Filed: July 8, 2025, The Reveal
Thanks to my wife, and the deep ancestral roots she carries into this part of the world, I’ve experienced things most people only brush against in dreams. Soul-level things. Things that defy language, because language was never designed to hold that kind of truth.
There’s an occurrence in the book—in Scene 9—where a sacred tattoo ceremony is revealed. Like much of the story, it actually happened. Maybe not exactly as written. Maybe not in that order. But it was always going to happen. The writing just got there first. My wife made sure the rest caught up.
There’s a Phram—a highly respected shaman—who lives about 40 minutes outside our village. Remote doesn’t cover it. You drive until the road forgets it’s a road, and then you go a little further. This Phram performs the ancient Sak Yant ceremony—a spiritual, Khmer tattooing ritual that dates back over 2,000 years. He’s not a novelty. He’s the real thing. Generational. The kind of teacher who gets summoned to Hong Kong, Taiwan, Japan—and sometimes, after traveling all that way, simply refuses to perform the ritual. If the energy is wrong, if the intention is off—even by a whisper—it’s no deal. No drama. Just no.
People wait years. Travel thousands of miles. And get turned away.
My wife asked. He answered. And so we went.
The sanctuary was a shrine to everything that came before—relics, bones, photographs, incense smoke still curling in the air. You could feel it before you entered, the presence. Not a metaphorical one. A felt, physical thing. The room vibrated with memory.
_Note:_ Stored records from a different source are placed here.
Lemma run_pending_rows : forall ms env i applied h,
  NoDup (map mig_ID ms) ->
  applied_is_current applied h ms ->
  let '(err, h') := run_pending env i ms applied h in
  exists done later,
    filter (pending h) ms = (done ++ later)%list /\
    tracking h' = (tracking h ++ map record_of done)%list /\
    (err = None -> later = []).
Proof.
  induction ms as [|m rest IH]; intros env i applied h Hnd Hcur.
  - simpl. exists [], []. rewrite !app_nil_r. repeat split.
  - inversion Hnd as [|? ? Hnotin Hnd']; subst.
    assert (Hother : forall m', In m' rest -> mig_ID m' <> mig_ID m).
    { intros m' Hin Heq. apply Hnotin. rewrite <- Heq.
      apply in_map. exact Hin. }
    cbn [run_pending].
    (* the step on a migration that is applied *)
    assert (Hstep : forall applied',
      applied_is_current applied' h rest ->
      (is_bootstrap (mig_ID m) = false ->
       is_applied (applied_ids h) (mig_ID m) = false) ->
      forall (wrap : error -> error) (reconnect : option error),
      let '(err, h') :=
        match ApplyMigration (mig_env env i) m h with
        | (Some e, h') => (Some (wrap e), h')
        | (None, h') =>
          match reconnect with
          | Some e => (Some e, h')
          | None => run_pending env (S i) rest applied' h'
          end
        end in
      exists done later,
        filter (pending h) (m :: rest) = (done ++ later)%list /\
        tracking h' = (tracking h ++ map record_of done)%list /\
        (err = None -> later = [])).
    { intros applied' Hcur' Hnew wrap reconnect.
      pose proof (ApplyMigration_rows (mig_env env i) m h) as Happly.
      destruct (ApplyMigration (mig_env env i) m h) as [[e|] h1].
      - destruct Happly as [[Hrows _]|[Habs _]]; [|discriminate].
        exists [], (filter (pending h) (m :: rest)).
        split; [reflexivity|]. split; [rewrite Hrows, app_nil_r; reflexivity|].
        discriminate.
      - destruct Happly as [[Hrows Hboot]|[_ [Hboot Hrows]]].
        + specialize (Hboot eq_refl).
          assert (Hpm : pending h m = false)
            by (unfold pending; rewrite Hboot; reflexivity).
          destruct reconnect as [e|].
          { exists [], (filter (pending h) (m :: rest)).
            split; [reflexivity|].
            split; [rewrite Hrows, app_nil_r; reflexivity | discriminate]. }
          assert (Hcur1 : applied_is_current applied' h1 rest).
          { destruct Hcur' as [Hnil|Hagree]; [left; exact Hnil|].
            right. intros m' Hm'. unfold applied_ids. rewrite Hrows.
            apply Hagree. exact Hm'. }
          specialize (IH env (S i) applied' h1 Hnd' Hcur1).
          destruct (run_pending env (S i) rest applied' h1) as [err h'].
          destruct IH as [done [later [Hf [Ht Hl]]]].
          exists done, later. cbn [filter]. rewrite Hpm.
          rewrite <- (filter_pending_ext h h1 rest)
            by (intros; apply pending_same_rows; exact Hrows).
          split; [exact Hf|]. split; [rewrite Ht, Hrows; reflexivity | exact Hl].
        + assert (Hpm : pending h m = true)
            by (unfold pending; rewrite Hboot, (Hnew Hboot); reflexivity).
          destruct reconnect as [e|].
          { exists [m], (filter (pending h) rest). cbn [filter]. rewrite Hpm.
            split; [reflexivity|]. split; [exact Hrows | discriminate]. }
          assert (Hcur1 : applied_is_current applied' h1 rest).
          { destruct Hcur' as [Hnil|Hagree]; [left; exact Hnil|].
            right. intros m' Hm'. rewrite (Hagree m' Hm').
            unfold applied_ids. rewrite Hrows, map_app, is_applied_app.
            simpl. specialize (Hother m' Hm').
            apply String.eqb_neq in Hother. rewrite Hother. simpl.
            rewrite orb_false_r. reflexivity. }
          specialize (IH env (S i) applied' h1 Hnd' Hcur1).
          destruct (run_pending env (S i) rest applied' h1) as [err h'].
          destruct IH as [done [later [Hf [Ht Hl]]]].
          exists (m :: done), later. cbn [filter]. rewrite Hpm.
          rewrite <- (filter_pending_ext h h1 rest)
            by (intros m' Hm'; apply (pending_other_row h h1 m m' Hrows);
                apply Hother; exact Hm').
          split; [simpl; rewrite Hf; reflexivity|].
          split; [|exact Hl].
          rewrite Ht, Hrows, <- app_assoc. reflexivity. }
    assert (Hrest : applied_is_current applied h rest).
    { destruct Hcur as [Hnil|Hagree]; [left; exact Hnil|].
      right. intros m' Hm'. apply Hagree. right. exact Hm'. }
    destruct ((i <=? 1)%nat && is_bootstrap (mig_ID m))%bool eqn:Hfirst.
    + apply andb_true_iff in Hfirst. destruct Hfirst as [_ Hboot].
      assert (Hnew : is_bootstrap (mig_ID m) = false ->
                     is_applied (applied_ids h) (mig_ID m) = false)
        by (intro Hb; congruence).
      destruct ((i =? 0)%nat && String.eqb (mig_ID m) "000")%bool.
      * pose proof (Hstep applied Hrest Hnew
                      (wrap_error ("failed to apply migration " ++ mig_ID m)%string)
                      (option_map (wrap_error "failed to reconnect to database")
                         (reconnect_err env))) as H.
        destruct (ApplyMigration (mig_env env i) m h) as [[e|] h1]; [exact H|].
        destruct (reconnect_err env) as [e|]; exact H.
      * pose proof (Hstep applied Hrest Hnew
                      (wrap_error ("failed to apply migration " ++ mig_ID m)%string)
                      None) as H.
        destruct (ApplyMigration (mig_env env i) m h) as [[e|] h1]; exact H.
    + (* the set is read again when it is empty *)
      assert (Hfetch :
        forall applied',
          applied_is_current applied' h rest ->
          is_applied applied' (mig_ID m) = is_applied (applied_ids h) (mig_ID m) ->
          let '(err, h') :=
            if is_applied applied' (mig_ID m) then
              run_pending env (S i) rest applied' h
            else
              match ApplyMigration (mig_env env i) m h with
              | (Some e, h') =>
                (Some (wrap_error
                         ("failed to apply migration " ++ mig_ID m)%string e), h')
              | (None, h') => run_pending env (S i) rest applied' h'
              end in
          exists done later,
            filter (pending h) (m :: rest) = (done ++ later)%list /\
            tracking h' = (tracking h ++ map record_of done)%list /\
            (err = None -> later = [])).
      { intros applied' Hcur' Hsame.
        destruct (is_applied applied' (mig_ID m)) eqn:Hin.
        - assert (Hpm : pending h m = false).
          { unfold pending. rewrite <- Hsame. apply andb_false_r. }
          specialize (IH env (S i) applied' h Hnd' Hcur').
          destruct (run_pending env (S i) rest applied' h) as [err h'].
          destruct IH as [done [later [Hf [Ht Hl]]]].
          exists done, later. cbn [filter]. rewrite Hpm.
          split; [exact Hf|]. split; [exact Ht | exact Hl].
        - pose proof (Hstep applied' Hcur' (fun _ => eq_sym Hsame)
                        (wrap_error ("failed to apply migration " ++ mig_ID m)%string)
                        None) as H.
          destruct (ApplyMigration (mig_env env i) m h) as [[e|] h1]; exact H. }
      destruct applied as [|id applied].
      * cbn [List.length Nat.eqb]. unfold GetAppliedMigrations.
        destruct (applied_err env (S i)) as [e|].
        -- exists [], (filter (pending h) (m :: rest)).
           split; [reflexivity|]. split; [rewrite app_nil_r; reflexivity|].
           discriminate.
        -- apply Hfetch; [right; intros; reflexivity | reflexivity].
      * cbn [List.length Nat.eqb].
        destruct Hcur as [Hnil|Hagree]; [discriminate|].
        apply Hfetch; [exact Hrest | apply Hagree; left; reflexivity].
Qed.

(** X19.  RunMigrations records the pending migrations in order, each
    once.  For a list of migrations with distinct ids, on every path
    (whatever call fails): the rows added to the tracking table are
    those of a first part of the pending migrations of the list (the
    ones whose id is not 000 or 001 and not yet in the table), in the
    order of the list; the rows the table had are kept; and when the
    run returns nil all the pending migrations have been recorded. *)
Theorem RunMigrations_records_pending : forall env ms h,
  NoDup (map mig_ID ms) ->
  let '(err, h') := RunMigrations env (ms, None) h in
  exists done later,
    filter (pending h) ms = (done ++ later)%list /\
    tracking h' = (tracking h ++ map record_of done)%list /\
    (err = None -> later = []).
Proof.
  intros env ms h Hnd. unfold RunMigrations.
  destruct ms as [|first rest].
  - exists [], []. simpl. rewrite !app_nil_r. repeat split.
  - destruct (is_bootstrap (mig_ID first)).
    + apply run_pending_rows; [exact Hnd | left; reflexivity].
    + unfold GetAppliedMigrations. destruct (applied_err env 0) as [e|].
      * exists [], (filter (pending h) (first :: rest)).
        split; [reflexivity|]. split; [rewrite app_nil_r; reflexivity|].
        discriminate.
      * apply run_pending_rows; [exact Hnd | right; intros; reflexivity].
Qed.

Lemma recorded_not_pending : forall (done : list Migration) h h' m,
  tracking h' = (tracking h ++ map record_of done)%list ->
  (pending h m = false \/ In m done) ->
  pending h' m = false.
Proof.
  intros done h h' m Hrows H. unfold pending, applied_ids in *.
  rewrite Hrows, map_app, is_applied_app.
  destruct (is_bootstrap (mig_ID m)); [reflexivity|]. simpl in *.
  destruct H as [H|H].
  - apply negb_false_iff in H. rewrite H. reflexivity.
  - assert (Hin : is_applied (map (fun row => fst (fst row)) (map record_of done))
                    (mig_ID m) = true).
    { unfold is_applied. apply existsb_exists. exists (mig_ID m).
      split; [|apply String.eqb_refl].
      rewrite map_map. apply in_map_iff. exists m. split; [reflexivity|exact H]. }
    rewrite Hin, orb_true_r. reflexivity.
Qed.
He circled outside, then entered silently. Then sat.
With a gentleness that felt like electricity passed through silk, he spoke to my wife a while. He turned to me, held my arm and rubbed it as he continued speaking softly to my wife. I stood still. Reverent. Wordless.
He began chanting. Praying. Then he began preparing my right inner forearm.
Using a traditional Khem Sak—a long, metal, needled rod—he began tapping the design into me. The pain was searing and strange: fully present, but somehow beside the point. I let it happen. Trusted the rhythm.
Fifteen, maybe twenty minutes in, my wife turned to me. Her voice was flat, direct, intent.
“How much do you believe?”
I didn’t even hesitate. “All.”
She said something in Thai. The Phram nodded. And after a time, he finished. Chanting and prayers resumed. It was over. Or, so I thought.
Without a word, he took my left arm and began preparing it as well. I didn’t ask why. I didn’t care. I had surrendered completely. This second tattoo went deeper—down into my wrist, nearly my hand. The pain stayed, but it felt like it belonged there.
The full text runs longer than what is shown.